Stored items:
================================

Lemma permitted_area_spec o T s ls va (write : bool) : space_inv o T s ls ->
  wp (permitted_area va write) (fun a s' => s' = s /\
    ((a = 0 /\ permits ls va write = false) \/ found ls a va write)) s.
Proof.
  intros Hinv. pose proof (si_shape _ _ _ _ Hinv) as Hs. unfold permitted_area.
  apply wp_bind. eapply wp_asks; [by apply vm_find_spec |].
  destruct (area_of_addr ls va) as [[a r] |] eqn:Ea; cbn [ptr fst Z.eqb].
  2:{ apply wp_ret. split; [done |]. left. unfold permits, view. by rewrite Ea. }
  apply area_of_addr_Some in Ea as [Hin Hc]; [| apply (sh_areas _ _ Hs)].
  pose proof (shape_nonzero _ _ (a, r) Hs Hin) as H0%Z.eqb_neq. simpl in H0. rewrite H0.
  apply wp_bind, (wp_asks _ r); [by apply (sh_recs _ _ Hs) |]. apply wp_ret. split; [done |].
  destruct (Z.eqb_spec (Z.land (va_prot r) (if write then VM_WRITE else VM_READ)) 0) as [E |]; [left | right; by exists r].
  split; [done |]. unfold permits. rewrite (view_in ls (a, r) va (sh_areas _ _ Hs) Hin Hc).
  by apply negb_false_iff, Z.eqb_eq.
Qed.

Lemma populate_loop_spec fuel o T s ls start va end_ a (write : bool) : space_inv o T s ls -> solvent o -> light s ->
  aligned start -> aligned va -> USER_ADDR_MIN <= va -> start <= va -> end_ <= USER_ADDR_LIMIT ->
  end_ <= va + Z.of_nat fuel * PAGE_SIZE - PAGE_SIZE -> (0 < fuel)%nat ->
  (a = 0 \/ exists r, (a, r) ∈ ls /\ va_start r <= va /\ Z.land (va_prot r) (if write then VM_WRITE else VM_READ) <> 0) ->
  (forall va', user_page va' -> start <= va' < va -> accessible s ls va' write) ->
  wp (populate_loop fuel va end_ a write) (fun ok s' => transparent o s ls s' /\
    (ok = true -> forall va', user_page va' -> start <= va' < end_ -> accessible s' ls va' write) /\
    ((forall va', user_page va' -> va <= va' < end_ -> permits ls va' write = true) ->
     5 * (Z.of_nat fuel - 1) <= spare (fr s) -> ok = true)) s.
Proof.
  revert T s va a. induction fuel as [| fuel IH]; intros T s va a Hinv Hsol Hl Has Ha Hlo Hst Hhi Hf Hf0 Hfound Hdone; [lia |].
  cbn [populate_loop]. pose proof (si_shape _ _ _ _ Hinv) as Hs.
  destruct (Z.ltb_spec va end_) as [Hlt | Hge]; cbn [negb].
  2:{ apply wp_ret. split; [by eapply transparent_refl |]. split; [| done]. intros _ va' Hva' Hr. apply Hdone; [done | lia]. }
  assert (user_page va) as Hva by (split; [unfold user_va; lia | done]).
  apply wp_bind. assert (wp (if a =? 0 then ret true else let* r := get_area a in ret (va_end r <=? va))
    (fun stale s' => s' = s /\ (stale = false -> found ls a va write)) s) as Hstale.
  { destruct (Z.eqb_spec a 0) as [-> | Hne]; [apply wp_ret; by split |].
    destruct Hfound as [? | (r & Hin & Hr & Hpr)]; [done |].
    apply wp_bind, (wp_asks _ r); [by apply (sh_recs _ _ Hs) |]. apply wp_ret. split; [done |].
    intros Hlt'%Z.leb_gt. exists r. split_and!; try done. }
  eapply wp_mono; [exact Hstale |]. intros stale s1 [-> Hfa]. cbn beta. apply wp_bind.
  assert (wp (if stale : bool then permitted_area va write else ret a)
    (fun a' s' => s' = s /\ ((a' = 0 /\ permits ls va write = false) \/ found ls a' va write)) s) as Harea.
  { destruct stale; [by eapply permitted_area_spec |]. apply wp_ret. split; [done |]. right. by apply Hfa. }
  eapply wp_mono; [exact Harea |]. intros a' s1 [-> Hfa']. cbn beta. clear a Hfound Hfa Hstale Harea stale.
  destruct (Z.eqb_spec a' 0) as [-> | Hne].
  { apply wp_ret. split; [by eapply transparent_refl |]. split; [done |]. intros Hper _.
    destruct Hfa' as [[_ Hno] | (r & Hin & _)]; [rewrite Hper in Hno; (done || lia) |].
    by destruct (shape_nonzero _ _ (0, r) Hs Hin). }
  destruct Hfa' as [[? _] | Hfa']; [done |].
  apply wp_bind. eapply wp_mono; [by apply (touch_page_spec o T s ls a' va write) |].
  intros ok s1 (Ht1 & Ho1 & [Hc1 Hc1'] & Hok1). cbn beta. destruct ok.
  2:{ apply wp_ret. split; [done |]. split; [done |]. intros _ Hsp. specialize (Hc1' eq_refl). unfold PAGE_SIZE in *. lia. }
  pose proof Ht1 as ((T1 & Hinv1) & Hl1 & _).
  rewrite u64_small by (unfold USER_ADDR_MIN, USER_ADDR_LIMIT, PAGE_SIZE in *; lia).
  eapply wp_mono.
  { apply (IH T1 s1 (va + PAGE_SIZE) a'); try done; try (unfold PAGE_SIZE in *; lia).
    - by apply aligned_add.
    - right. destruct Hfa' as (r & Hin & [? ?] & ?). exists r. split_and!; [done | unfold PAGE_SIZE; lia | done].
    - intros va' Hva' Hr. pose proof (page_of_aligned va' (proj2 Hva')) as Epg.
      destruct (Z.eq_dec va' va) as [-> | Hne']; [by apply Hok1 |].
      apply (accessible_other s s1 ls va' va); rewrite ?Epg; try done. apply Hdone; [done |].
      pose proof (aligned_gap va va' Ha (proj2 Hva')). lia. }
  intros ok s2 (Ht2 & Hok2 & Hsp2). split; [by eapply transparent_trans |]. split; [done |].
  intros Hper Hsp. apply Hsp2; [| lia]. intros va' Hva' Hr. apply Hper; [done | unfold PAGE_SIZE in *; lia].
Qed.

================================

* **Work task**
All lines above from the one holding "revert T s va" to the one holding "(fun a' s' =>", inclusive, are to be copied exactly; no other line is wanted.

* **Exercise answer**
  revert T s va a. induction fuel as [| fuel IH]; intros T s va a Hinv Hsol Hl Has Ha Hlo Hst Hhi Hf Hf0 Hfound Hdone; [lia |].
  cbn [populate_loop]. pose proof (si_shape _ _ _ _ Hinv) as Hs.
  destruct (Z.ltb_spec va end_) as [Hlt | Hge]; cbn [negb].
  2:{ apply wp_ret. split; [by eapply transparent_refl |]. split; [| done]. intros _ va' Hva' Hr. apply Hdone; [done | lia]. }
  assert (user_page va) as Hva by (split; [unfold user_va; lia | done]).
  apply wp_bind. assert (wp (if a =? 0 then ret true else let* r := get_area a in ret (va_end r <=? va))
    (fun stale s' => s' = s /\ (stale = false -> found ls a va write)) s) as Hstale.
  { destruct (Z.eqb_spec a 0) as [-> | Hne]; [apply wp_ret; by split |].
    destruct Hfound as [? | (r & Hin & Hr & Hpr)]; [done |].
    apply wp_bind, (wp_asks _ r); [by apply (sh_recs _ _ Hs) |]. apply wp_ret. split; [done |].
    intros Hlt'%Z.leb_gt. exists r. split_and!; try done. }
  eapply wp_mono; [exact Hstale |]. intros stale s1 [-> Hfa]. cbn beta. apply wp_bind.
  assert (wp (if stale : bool then permitted_area va write else ret a)
    (fun a' s' => s' = s /\ ((a' = 0 /\ permits ls va write = false) \/ found ls a' va write)) s) as Harea.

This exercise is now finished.